The true light that enlightens every man was coming into the world. He was in the world, and the world was made through him, yet the world knew him not. He came to his own home, and his own people received him not. But to all who received him, who believed in his name, he gave power to become children of God; who were born, not of blood nor of the will of the flesh nor of the will of man, but of God. John 1:9-13 (RSV)
This blog will focus on my sense of sojourning through a foreign land as an orthodox, Reformed Christian. This sense has been a longstanding one with regard to the popular culture here in the United States. I am by no means isolated from this country’s entertainment, political and business cultures. In fact, I am an active participant in them all. Though many aspects of these cultures are troubling, I am accustomed to dealing with the challenges and benefits that they provide.
The love and support from my family provides indispensable resources upon which I continually draw. I also find encouragement in my circle of friends. The teaching and fellowship found in my local church have been essential to my understanding of the Christian faith and spiritual growth. So, although there are many troubling issues as I travel through this foreign land, there are also many sources of strength and comfort.
It seems unavoidable that an orthodox, Reformed Christian will to some extent find this world to be a foreign land. After all, Jesus Christ spoke regularly in these terms.
“Do not lay up for yourselves treasures on earth, where moth and rust consume and where thieves break in and steal, but lay up for yourselves treasures in heaven, where neither moth nor rust consumes and where thieves do not break in and steal. For where your treasure is, there will your heart be also.” (Matthew 6:19-21, RSV)

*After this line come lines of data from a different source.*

Lemma word_prefix_split s :
  exists rest, s = word_prefix s ++ rest
               /\ forallb is_word (word_prefix s) = true
               /\ starts_with_word rest = false.
Proof.
  induction s as [|c s (rest & Hs & Hw & Hr)]; simpl.
  - exists []. auto.
  - destruct (is_word c) eqn:Hc.
    + exists rest. simpl. rewrite Hc, Hw. repeat split; auto. now f_equal.
    + exists (c :: s). simpl. auto.
Qed.

Lemma word_prefix_nil s : word_prefix s = [] <-> starts_with_word s = false.
Proof.
  destruct s as [|c s]; simpl; [tauto|]. destruct (is_word c); split; congruence.
Qed.

(** No match starts inside the previous one. *)
Lemma match_all_inside w rest :
  match_all (length w) (w ++ rest) = match_all 0 rest.
Proof. induction w; simpl; auto. Qed.

Lemma match_all_tag c w rest :
  is_hash c = true -> w <> [] -> forallb is_word w = true ->
  starts_with_word rest = false ->
  match_all 0 (c :: w ++ rest) = (c :: w) :: match_all 0 rest.
Proof.
  intros Hc Hne Hw Hr. rewrite <- (match_all_inside w rest).
  simpl. rewrite Hc, (word_prefix_app _ _ Hw Hr).
  destruct w; [congruence | reflexivity].
Qed.

Lemma match_all_skip c rest :
  is_hash c && starts_with_word rest = false ->
  match_all 0 (c :: rest) = match_all 0 rest.
Proof.
  intros H. simpl. destruct (is_hash c); auto.
  simpl in H. apply word_prefix_nil in H. now rewrite H.
Qed.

Jesus answered, “My kingship is not of this world; if my kingship were of this world, my servants would fight, that I might not be handed over to the Jews; but my kingship is not from the world.” (John 18:36, RSV)
Christ’s first disciples surely must have experienced the most profound sense of being sojourners in a foreign land. These people had seen the risen Lord, conversed with Him, touched Him, and then watched as He ascended to heaven. They were left to do all that Christ had commanded in this broken world even while they knew with greater certainty of heaven’s existence than anyone before or since.
The author of Hebrews speaks for these first disciples of Christ and for all who have followed.
By faith Abraham obeyed when he was called to go out to a place which he was to receive as an inheritance; and he went out, not knowing where he was to go. By faith he sojourned in the land of promise, as in a foreign land, living in tents with Isaac and Jacob, heirs with him of the same promise. For he looked forward to the city which has foundations, whose builder and maker is God. By faith Sarah herself received power to conceive, even when she was past the age, since she considered him faithful who had promised. Therefore from one man, and him as good as dead, were born descendants as many as the stars of heaven and as the innumerable grains of sand by the seashore.
These all died in faith, not having received what was promised, but having seen it and greeted it from afar, and having acknowledged that they were strangers and exiles on the earth. For people who speak thus make it clear that they are seeking a homeland. If they had been thinking of that land from which they had gone out, they would have had opportunity to return. But as it is, they desire a better country, that is, a heavenly one. Therefore God is not ashamed to be called their God, for he has prepared for them a city. (Hebrews 11:8-16, RSV)
We do not know just why God has called us to journey through this foreign land. It is not our place to question God’s actions, but rather to be faithful witnesses to His truth wherever we find ourselves, confident that His good and perfect ends will be accomplished.